O documento mantém as diretrizes publicadas pela Comissão Nacional em setembro de 2025, utilizadas nas etapas estaduais do processo. O texto define a composição da Comissão Nacional dos Pontos de Cultura, formada por 49 integrantes: 27 representantes estaduais e do Distrito Federal e 22 representantes de GTs temáticos vinculados às ações estruturantes da Política Nacional Cultura Viva.

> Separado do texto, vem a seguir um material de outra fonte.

(** * Activity timeline and tag repository of the Answer Q&A application

    A shallow embedding of [internal/service/activity/activity.go] (the
    activity timeline renderer) and of the tag repository (package [tag]),
    followed by the properties of both that the specification states.

    Conventions of the embedding:
    - a Go [int]/[int64] is a [Z]; a [time.Time] is the [Z] of its Unix
      seconds, whose zero value is [0]; a Go [string] is a [string];
    - a Go [(value, err)] result is a sum [error + value]; a method that
      also writes to the log or to the tag table runs in a small state
      monad over what it can change;
    - the collaborators that live outside the two source files (object
      info, user, comment and revision services, the JSON decoder, the
      relational store behind the ORM session) are parameters or are
      modelled by their documented contract, each marked where defined. *)

From Stdlib Require Import ZArith List String Ascii Bool Lia DecimalString.
From Stdlib Require Import Sorting.Sorted.
From stdpp Require Import base gmap strings list.

Local Open Scope Z_scope.
Local Open Scope string_scope.

(** ** Errors and the log *)

(** [reason.DatabaseError] is the only reason code the two files use. *)
Inductive Reason := DatabaseError.

(** An error value: either raised by a collaborator (opaque message) or
    built by [errors.InternalServer(r).WithError(cause).WithStack()]. *)
Inductive error :=
| Err (msg : string)
| InternalServer (r : Reason) (cause : error).

(** One call of [log.Error] / [log.Errorf]: the message or format string
    and the error passed along, if any. *)
Record LogEntry := mkLog { log_msg : string; log_err : option error }.

(** ** The [strings] and [converter] helpers *)

Fixpoint string_drop (n : nat) (s : string) : string :=
  match n, s with
  | O, _ => s
  | S n', String _ s' => string_drop n' s'
  | S _, EmptyString => EmptyString
  end.

(** Go's [strings.Cut(s, sep)]: the text before and after the first
    occurrence of [sep], and whether [sep] occurs; [(s, "", false)] when it
    does not. *)
Fixpoint Cut (s sep : string) : string * string * bool :=
  if String.prefix sep s then
    (EmptyString, string_drop (String.length sep) s, true)
  else
    match s with
    | EmptyString => (s, EmptyString, false)
    | String c s' =>
        match Cut s' sep with
        | (before, after, true) => (String c before, after, true)
        | (_, _, false) => (s, EmptyString, false)
        end
    end.

(** Modelled from the spec: [converter.IntToString] is not among the source
    files; it renders an integer in decimal. *)
Definition IntToString (n : Z) : string := NilZero.string_of_int (Z.to_int n).

(** ** Entities *)

Module entity.

(** Modelled from the spec: the [entity] package is not among the source
    files. The numeric codes of its enumerations are left abstract. *)
Class Consts := {
  ActivityCancelled : Z;
  TagStatusAvailable : Z;
  TagStatusDeleted : Z
}.

Module Activity.
(** Modelled from the spec: {id, objectID, userID, activityType,
    revisionID, cancelled flag, cancelledAt, createdAt}. *)
Record t := mk {
  ID : string;
  ObjectID : string;
  UserID : string;
  ActivityType : Z;
  RevisionID : Z;
  Cancelled : Z;
  CancelledAt : Z;
  CreatedAt : Z
}.
End Activity.

Module Tag.
(** Modelled from the spec: {id, slugName, displayName, mainTagID,
    mainTagSlugName, recommend, reserved, status, questionCount,
    revisionID}, with the two further columns the sources name
    ([created_at], and [OriginalText] read by the timeline detail). *)
Record t := mk {
  ID : string;
  CreatedAt : Z;
  MainTagID : Z;
  MainTagSlugName : string;
  SlugName : string;
  DisplayName : string;
  OriginalText : string;
  QuestionCount : Z;
  Status : Z;
  Recommend : bool;
  Reserved : bool;
  RevisionID : string
}.

(** [&entity.Tag{}] *)
Definition zero : t :=
  mk EmptyString 0 0 EmptyString EmptyString EmptyString EmptyString 0 0
     false false EmptyString.

Definition set_ID (s : string) (x : t) : t :=
  mk s (CreatedAt x) (MainTagID x) (MainTagSlugName x) (SlugName x)
     (DisplayName x) (OriginalText x) (QuestionCount x) (Status x)
     (Recommend x) (Reserved x) (RevisionID x).

Definition set_CreatedAt (v : Z) (x : t) : t :=
  mk (ID x) v (MainTagID x) (MainTagSlugName x) (SlugName x)
     (DisplayName x) (OriginalText x) (QuestionCount x) (Status x)
     (Recommend x) (Reserved x) (RevisionID x).

Definition set_MainTagID (v : Z) (x : t) : t :=
  mk (ID x) (CreatedAt x) v (MainTagSlugName x) (SlugName x)
     (DisplayName x) (OriginalText x) (QuestionCount x) (Status x)
     (Recommend x) (Reserved x) (RevisionID x).

Definition set_MainTagSlugName (s : string) (x : t) : t :=
  mk (ID x) (CreatedAt x) (MainTagID x) s (SlugName x)
     (DisplayName x) (OriginalText x) (QuestionCount x) (Status x)
     (Recommend x) (Reserved x) (RevisionID x).

Definition set_DisplayName (s : string) (x : t) : t :=
  mk (ID x) (CreatedAt x) (MainTagID x) (MainTagSlugName x) (SlugName x)
     s (OriginalText x) (QuestionCount x) (Status x)
     (Recommend x) (Reserved x) (RevisionID x).

Definition set_OriginalText (s : string) (x : t) : t :=
  mk (ID x) (CreatedAt x) (MainTagID x) (MainTagSlugName x) (SlugName x)
     (DisplayName x) s (QuestionCount x) (Status x)
     (Recommend x) (Reserved x) (RevisionID x).

Definition set_RevisionID (s : string) (x : t) : t :=
  mk (ID x) (CreatedAt x) (MainTagID x) (MainTagSlugName x) (SlugName x)
     (DisplayName x) (OriginalText x) (QuestionCount x) (Status x)
     (Recommend x) (Reserved x) s.

Definition set_Recommend (b : bool) (x : t) : t :=
  mk (ID x) (CreatedAt x) (MainTagID x) (MainTagSlugName x) (SlugName x)
     (DisplayName x) (OriginalText x) (QuestionCount x) (Status x)
     b (Reserved x) (RevisionID x).

Definition set_Reserved (b : bool) (x : t) : t :=
  mk (ID x) (CreatedAt x) (MainTagID x) (MainTagSlugName x) (SlugName x)
     (DisplayName x) (OriginalText x) (QuestionCount x) (Status x)
     (Recommend x) b (RevisionID x).

Definition set_SlugName (s : string) (x : t) : t :=
  mk (ID x) (CreatedAt x) (MainTagID x) (MainTagSlugName x) s
     (DisplayName x) (OriginalText x) (QuestionCount x) (Status x)
     (Recommend x) (Reserved x) (RevisionID x).

Definition set_Status (v : Z) (x : t) : t :=
  mk (ID x) (CreatedAt x) (MainTagID x) (MainTagSlugName x) (SlugName x)
     (DisplayName x) (OriginalText x) (QuestionCount x) v
     (Recommend x) (Reserved x) (RevisionID x).

Definition set_QuestionCount (v : Z) (x : t) : t :=
  mk (ID x) (CreatedAt x) (MainTagID x) (MainTagSlugName x) (SlugName x)
     (DisplayName x) (OriginalText x) v (Status x)
     (Recommend x) (Reserved x) (RevisionID x).
End Tag.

Conduzida por Wertemberg Nunes, integrante da executiva da Comissão Nacional, a plenária foi marcada por debates sobre representatividade, acessibilidade e funcionamento dos Grupos de Trabalho (GTs). “Pela primeira vez, nós temos um fórum com os 27 estados presentes com as suas delegações e com direitos iguais”, afirmou.
Além da aprovação do regimento, o Fórum Nacional dos Pontos de Cultura segue com os encaminhamentos para a criação dos novos grupos de trabalho das delegações, responsáveis pela construção coletiva das propostas que irão orientar as pautas e diretrizes da rede Cultura Viva.
Teia Nacional
A 6ª Teia Nacional dos Pontos de Cultura reúne agentes culturais, coletivos, mestres e mestras das culturas populares, povos tradicionais, representantes da sociedade civil e gestores públicos de todas as regiões do Brasil.
O evento é uma realização do Ministério da Cultura, do Governo do Estado do Espírito Santo, da Prefeitura de Aracruz e da Comissão Nacional dos Pontos de Cultura (CNPdC), em parceria com o Instituto Federal do Espírito Santo (Ifes), o Sesc, Unesco e o programa IberCultura Viva.